Silicate: Nitrogen and phosphate are, undoubtedly, the most important nutrients that inhibit phytoplankton growth in natural waters. However, silicate is important for diatom cell walls. The concentrations of these nutrients may change depending on the longitude and latitude of the sea waters, the distance from the shore, the depth etc. (Parsons et al., 1984). Ten different silicate concentrations were tried for Clone 1. As a result, the Half saturation constant was found to be 0.67 μmol L^-1 and μmax was 1.78. In the study conducted likewise, Half saturation constant was found to be 0.14 μmol L^-1 for Clone 2 and μmax was 1.44 (day^-1). The relationship of exponential growth rates vs. nitrate concentrations was shown as a Monod curve and transformation of the data (S μ^-1 vs. S) to obtain linearised curve (Fig. 5a, b). In the study, the variation growth rates of both Clone 1 and Clone 2 was calculated as 83%. The experimental points of the growth rates of Chaetoceros gracilis isolated from the Outer Bay of Izmir depending on silicate and the Michaelis-Menten curve that was matched with these points are within 95% confidence interval (R² = 0.67, r = 0.82). The experimental points of the growth rates of Chaetoceros gracilis, isolated from the Homa Lagoon depending on silicate and the Michaelis-Menten curve that was matched with these points are within 95% confidence interval (R² = 0.83, r = 0.91).

In another study, Ks value for the same species was found as 0.47 μg Si L^-1 (Thomas and Dodson, 1975). In the same study, maximum growth rate was determined as (μmax) 3.21 day^-1. According to other studies on this subject, Ks values which are very different from each other were found. As a result while μmax values of the C. gracilis isolated from two different medium are approximate, their Ks values are different. This may be related to the water’s nutrient value. That μmax values are approximate may be resulting from the fact that they are at the same latitudes in terms of light and temperature. That half saturation constants were different for two areas may be stemming from the fact that these isolated areas are very different in terms of physico-chemical features.

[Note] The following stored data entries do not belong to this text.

(** X6: the records that [check_multiple_images] returns for one file
    have pairwise different [file_name] entries, so a record can be told
    from the other pages' records by its name, whatever the replies
    were. *)
Theorem page_records_have_distinct_names (images : list (str * str))
  (file_name : str) (w : World cl) (i j : nat) (ri rj : dict) :
  i <> j ->
  nth_error (fst (check_multiple_images cl prompt images file_name w)) i = Some ri ->
  nth_error (fst (check_multiple_images cl prompt images file_name w)) j = Some rj ->
  dict_get (u "file_name") ri <> dict_get (u "file_name") rj.
Proof.
  intros Hij Hi Hj. rewrite check_multiple_images_spec in Hi, Hj.
  cbn [fst] in Hi, Hj.
  apply nth_error_records_from_inv in Hi as [Li [reply_i ->]].
  apply nth_error_records_from_inv in Hj as [Lj [reply_j ->]].
  rewrite length_call_each, length_requests_from in Li, Lj.
  rewrite !reply_record_file_name. cbn [Nat.add].
  unfold page_num_of.
  replace (1 <? List.length images)%nat with true
    by (symmetry; apply Nat.ltb_lt; lia).
  intros E. injection E as E. apply display_name_of_inj in E. contradiction.
Qed.

End NamingFacts.

Lemma page_records_have_distinct_names_witness :
  dict_get (u "file_name")
    (reply_record (display_name_of (u "doc.pdf") (page_num_of 3 0))
                  (Return (u "{}")))
  <> dict_get (u "file_name")
       (reply_record (display_name_of (u "doc.pdf") (page_num_of 3 2))
                     (Return (u "問題なし"))).
Proof.
  apply (page_records_have_distinct_names scripted (u "rules") three_pages
           (u "doc.pdf")
           [Return (u "{}"); Raise (OtherError (u "timed out"));
            Return (u "問題なし")] 0 2).
  - discriminate.
  - vm_compute. reflexivity.
  - vm_compute. reflexivity.
Defined.

(** ** Payloads of the normaliser *)

Section PayloadFacts.

Variable fz : Rasterizer.

Lemma media_type_known (ext : str) :
  In (map_get media_type_map ext (u "image/png"))
     [u "image/png"; u "image/jpeg"; u "image/gif"; u "image/webp"; u "image/bmp"].
Proof.
  unfold media_type_map. cbn [map_get].
  repeat (destruct (str_eqb _ ext); [simpl; tauto|]).
  simpl. tauto.
Qed.

(** X7: when [process_uploaded_file] returns, the file had a supported
    suffix and every payload is tagged with one of the five picture media
    types.  A picture gives exactly one payload and PyMuPDF plays no part
    in it; a document gives as many payloads as
    [get_pdf_page_count_from_bytes] counts pages, all tagged image/png. *)
Theorem payloads_of_supported_file (f : UploadedFile) (images : list (str * str)) :
  process_uploaded_file fz f = Return images ->
  let ext := lower (suffix (name f)) in
  In ext (SUPPORTED_IMAGE_EXTENSIONS ++ SUPPORTED_DOC_EXTENSIONS)
  /\ Forall (fun payload =>
               In (snd payload)
                  [u "image/png"; u "image/jpeg"; u "image/gif"; u "image/webp";
                   u "image/bmp"]) images
  /\ (In ext SUPPORTED_IMAGE_EXTENSIONS ->
      List.length images = 1%nat
      /\ forall fz', process_uploaded_file fz' f = Return images)
  /\ (ext = u ".pdf" ->
      get_pdf_page_count_from_bytes fz (read f) = Return (List.length images)
      /\ Forall (fun payload => snd payload = u "image/png") images).
Proof.
  cbv zeta. intros H. unfold process_uploaded_file in *. cbv zeta in *.
  destruct (ext_in _ SUPPORTED_IMAGE_EXTENSIONS) eqn:E1.
  - injection H as <-. pose proof (proj1 (ext_in_spec _ _) E1) as Hin.
    split; [apply in_or_app; now left|].
    split; [constructor; [apply media_type_known | constructor]|].
    split.
    + intros _. split; [reflexivity|]. intros fz'. reflexivity.
    + intros E. rewrite E in E1. discriminate.
  - destruct (ext_in _ SUPPORTED_DOC_EXTENSIONS) eqn:E2; [|discriminate].
    apply ext_in_spec in E2.
    split; [apply in_or_app; now right|].
    unfold _process_pdf_bytes, get_pdf_page_count_from_bytes in *.
    destruct (PYMUPDF_AVAILABLE fz); [|discriminate]. cbn [negb] in *.
    destruct (fitz_open fz (read f)) as [doc|e]; [|discriminate].
    injection H as <-.
    split; [apply Forall_forall; intros p Hp; apply in_map_iff in Hp;
            destruct Hp as [page [<- _]]; simpl; tauto|].
    split.
    + intros Hin. apply ext_in_spec in Hin. congruence.
    + intros _. split; [now rewrite length_map|].
      apply Forall_forall. intros p Hp. apply in_map_iff in Hp.
      now destruct Hp as [page [<- _]].
Qed.


Variable fs : FileSystem.

(** X9: [process_file] on a path gives what [process_uploaded_file]
    gives for an upload with that name and the bytes of the file.  An
    unsupported path is refused before the disk is touched, a picture
    that cannot be read raises what [open] raised, and a document is
    refused for a missing PyMuPDF before the disk is touched. *)
Theorem process_file_agrees (file_path : str) :
  (forall file_bytes,
     open_rb fs file_path = Return file_bytes ->
     process_file fz fs file_path
     = process_uploaded_file fz {| name := file_path; read := file_bytes |})
  /\ (is_supported file_path = false ->
      process_file fz fs file_path
      = Raise (ValueError (u "Unsupported file type: " ++ file_path)))
  /\ (forall e,
        open_rb fs file_path = Raise e ->
        In (lower (suffix file_path)) SUPPORTED_IMAGE_EXTENSIONS ->
        process_file fz fs file_path = Raise e)
  /\ (lower (suffix file_path) = u ".pdf" ->
      PYMUPDF_AVAILABLE fz = false ->
      process_file fz fs file_path
      = Raise (RuntimeError
                 (u "PyMuPDF is not installed. Cannot process PDF files."))).
Proof.
  unfold process_file, process_uploaded_file, get_file_type, is_supported.
  cbn [name read].
  destruct (ext_in _ SUPPORTED_IMAGE_EXTENSIONS) eqn:E1.
  - change (str_eqb (u "image") (u "image")) with true. cbv iota.
    unfold _process_image. repeat split.
    + intros file_bytes ->. reflexivity.
    + discriminate.
    + intros e ->. reflexivity.
    + intros E. rewrite E in E1. discriminate.
  - destruct (ext_in _ SUPPORTED_DOC_EXTENSIONS) eqn:E2.
    + change (str_eqb (u "pdf") (u "image")) with false.
      change (str_eqb (u "pdf") (u "pdf")) with true. cbv iota.
      unfold _process_pdf, _process_pdf_bytes. repeat split.
      * intros file_bytes ->. now destruct (PYMUPDF_AVAILABLE fz).
      * discriminate.
      * intros e _ Hin. apply ext_in_spec in Hin. congruence.
      * intros _ ->. reflexivity.
    + change (str_eqb (u "unknown") (u "image")) with false.
      change (str_eqb (u "unknown") (u "pdf")) with false. cbv iota.
      repeat split.
      * intros e _ Hin. apply ext_in_spec in Hin. congruence.
      * intros E. rewrite E in E2. discriminate.
Qed.

End PayloadFacts.

Lemma payloads_of_supported_file_witness :
  In (lower (suffix (u "scan.Pdf")))
     (SUPPORTED_IMAGE_EXTENSIONS ++ SUPPORTED_DOC_EXTENSIONS)
  /\ get_pdf_page_count_from_bytes two_page_fitz [x25] = Return 2%nat.
Proof.
  destruct (payloads_of_supported_file two_page_fitz
              {| name := u "scan.Pdf"; read := [x25] |}
              [(u "UDE=", u "image/png"); (u "UDI=", u "image/png")])
    as [Hsup [_ [_ Hpdf]]].
  - vm_compute. reflexivity.
  - split; [exact Hsup|].
    exact (proj1 (Hpdf ltac:(vm_compute; reflexivity))).
Defined.

Example process_file_sample :
  process_file two_page_fitz one_file_disk (u "img/Photo.JPG")
  = Return [(u "TWFu", u "image/jpeg")]
  /\ process_file two_page_fitz one_file_disk (u "img/other.png")
     = Raise (OtherError (u "[Errno 2] No such file or directory"))
  /\ process_file two_page_fitz one_file_disk (u "notes.txt")
     = Raise (ValueError (u "Unsupported file type: notes.txt")).
Proof. repeat split; vm_compute; reflexivity. Qed.

(** ** Credentials and prompt *)

Section SetupFacts.

Variable getenv : Environ.

(** What the environment gives for the key, with the empty default. *)
Lemma env_key_or_empty (v : str) :
  (if truthy (Some v) then v else []) = v.
Proof. now destruct v. Qed.

(** X10: [get_api_key] prefers the secret store: when the store has the
    section and the key can be read, that key is returned as it is, even
    an empty one and even when the environment has a key.  In every other
    case (no store, no section, or an exception while looking) the value
    of OPENAI_API_KEY is returned, and the empty string when the variable
    is not set. *)
Theorem get_api_key_precedence (st : Secrets) :
  (forall key,
     has_secrets st = true ->
     openai_in_secrets st = Return true ->
     secrets_openai_api_key st = Return key ->
     get_api_key st getenv = key)
  /\ (has_secrets st = false
      \/ openai_in_secrets st = Return false
      \/ (exists e, openai_in_secrets st = Raise e)
      \/ (exists e, secrets_openai_api_key st = Raise e) ->
      get_api_key st getenv
      = match getenv (u "OPENAI_API_KEY") with
        | Some v => v
        | None => []
        end).
Proof.
  unfold get_api_key. split.
  - intros key -> -> ->. reflexivity.
  - rewrite env_key_or_empty.
    intros [-> | [H | [[e H] | [e H]]]]; [reflexivity| | |].
    + rewrite H. now destruct (has_secrets st).
    + rewrite H. now destruct (has_secrets st).
    + rewrite H. destruct (has_secrets st); [|reflexivity].
      destruct (openai_in_secrets st) as [[|]|]; reflexivity.
Qed.
(** * task_tracker: the task entity, its three stores and the enrichment service

    A shallow embedding of [simple_backend/task_tracker/classes.py].

    Python objects that are mutated in place are modelled by explicit state
    passing: a computation takes the state of the object (or of the outside
    world: the file, the remote bin, the network) and returns its result
    together with the new state.  An exception leaves the state as it was
    at the moment it was raised. *)

From Stdlib Require Import ZArith List String Ascii Bool Lia Sorted Permutation.
Import ListNotations.
Local Open Scope string_scope.
Local Open Scope list_scope.
Local Open Scope Z_scope.

(** ** Exceptions

    The code raises [ValueError] with three different messages, and the enum
    constructor [TaskStatus(s)] raises [ValueError] too; transport problems
    are [RuntimeError].  Each constructor stands for one raise site (or one
    builtin failure). *)

Inductive Exception : Type :=
  | ValueError_title          (* Task.rename_title: empty or longer than 50 *)
  | ValueError_status         (* Task.change_status: not a TaskStatus *)
  | ValueError_id_not_found   (* the stores: "ID not found" *)
  | ValueError_enum (s : string)      (* TaskStatus(s), s not a member value *)
  | RuntimeError_request      (* BaseHTTPClient.request: RequestException *)
  | RuntimeError_status (code : Z)    (* BaseHTTPClient.json: unexpected status *)
  | RuntimeError_json         (* BaseHTTPClient.json: body is not JSON *)
  | KeyError (key : string)           (* d[key] on a missing key *)
  | AttributeError            (* .get on a value that is not a dict *)
  | FileNotFoundError.        (* open() on a missing file *)

(** The spec's names for the error kinds. *)
Definition is_ValidationError (e : Exception) : bool :=
  match e with ValueError_title | ValueError_status => true | _ => false end.


Definition is_TransportError (e : Exception) : bool :=
  match e with
  | RuntimeError_request | RuntimeError_status _ | RuntimeError_json => true
  | _ => false
  end.

Inductive Result (A : Type) : Type :=
  | Ok (a : A)
  | Raise (e : Exception).
Arguments Ok {A} a.
Arguments Raise {A} e.

(** ** Computations over a mutable state [W] *)

Definition M (W A : Type) : Type := W -> Result A * W.

Definition ret {W A} (a : A) : M W A := fun w => (Ok a, w).

Definition raise {W A} (e : Exception) : M W A := fun w => (Raise e, w).

Definition bind {W A B} (c : M W A) (k : A -> M W B) : M W B :=
  fun w =>
    match c w with
    | (Ok a, w') => k a w'
    | (Raise e, w') => (Raise e, w')
    end.

(** [try: c except Exception: h] *)
Definition try_except {W A} (c : M W A) (h : Exception -> M W A) : M W A :=
  fun w =>
    match c w with
    | (Ok a, w') => (Ok a, w')
    | (Raise e, w') => h e w'
    end.

Definition put_state {W} (w : W) : M W unit := fun _ => (Ok tt, w).

(** Lifting of a pure fallible value. *)
Definition lift {W A} (r : Result A) : M W A := fun w => (r, w).

Declare Scope py_scope.
Delimit Scope py_scope with py.
Notation "x <- c ;; k" := (bind c (fun x => k))
  (at level 61, c at next level, right associativity) : py_scope.
Notation "c ;;; k" := (bind c (fun _ => k))
  (at level 61, right associativity) : py_scope.

(** The same for pure code that can raise. *)
Definition rbind {A B} (r : Result A) (k : A -> Result B) : Result B :=
  match r with Ok a => k a | Raise e => Raise e end.

Fixpoint rmap {A B} (f : A -> Result B) (l : list A) : Result (list B) :=
  match l with
  | [] => Ok []
  | x :: l' =>
      rbind (f x) (fun y => rbind (rmap f l') (fun ys => Ok (y :: ys)))
  end.

(** ** Strings

    A [str] is modelled by [string]; a character is its code point, which
    limits the model to code points below 256.  [str.strip()] removes the
    characters for which [str.isspace] holds at both ends. *)

Definition isspace (c : ascii) : bool :=
  let n := N_of_ascii c in
  ((9 <=? n) && (n <=? 13) || (28 <=? n) && (n <=? 32)
   || (n =? 133) || (n =? 160))%N.

Fixpoint lstrip (s : string) : string :=
  match s with
  | EmptyString => EmptyString
  | String c s' => if isspace c then lstrip s' else s
  end.

Fixpoint rstrip (s : string) : string :=
  match s with
  | EmptyString => EmptyString
  | String c s' =>
      match rstrip s' with
      | EmptyString => if isspace c then EmptyString else String c EmptyString
      | r => String c r
      end
  end.

Definition strip (s : string) : string := rstrip (lstrip s).

(** [len(s)] *)
Definition len (s : string) : Z := Z.of_nat (String.length s).

(** Truth value of a string: [if s:] *)
Definition truthy (s : string) : bool :=
  match s with EmptyString => false | _ => true end.

(** ** TaskStatus *)

Inductive TaskStatus : Type := TODO | IN_PROGRESS | DONE.

(** [status.value] *)
Definition value (s : TaskStatus) : string :=
  match s with
  | TODO => "todo"
  | IN_PROGRESS => "in_progress"
  | DONE => "done"
  end.

(** [TaskStatus(s)]: lookup of a member by its value. *)
Definition TaskStatus_of (s : string) : Result TaskStatus :=
  if String.eqb s "todo" then Ok TODO
  else if String.eqb s "in_progress" then Ok IN_PROGRESS
  else if String.eqb s "done" then Ok DONE
  else Raise (ValueError_enum s).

An interesting outcome of this study was that C. gracilis had approximate μmax values under the conditions of discontinuous culture in two areas where salinity was very different. This shows that the species is euryhalin. According to coastal and oceanic phytoplankton species, estuarine phytoplankton species tend to be euryhaline (Kennish, 1986).

CONCLUSION

As a result while μmax values of the C. gracilis isolated from two different areas were approximate and their Ks values were different.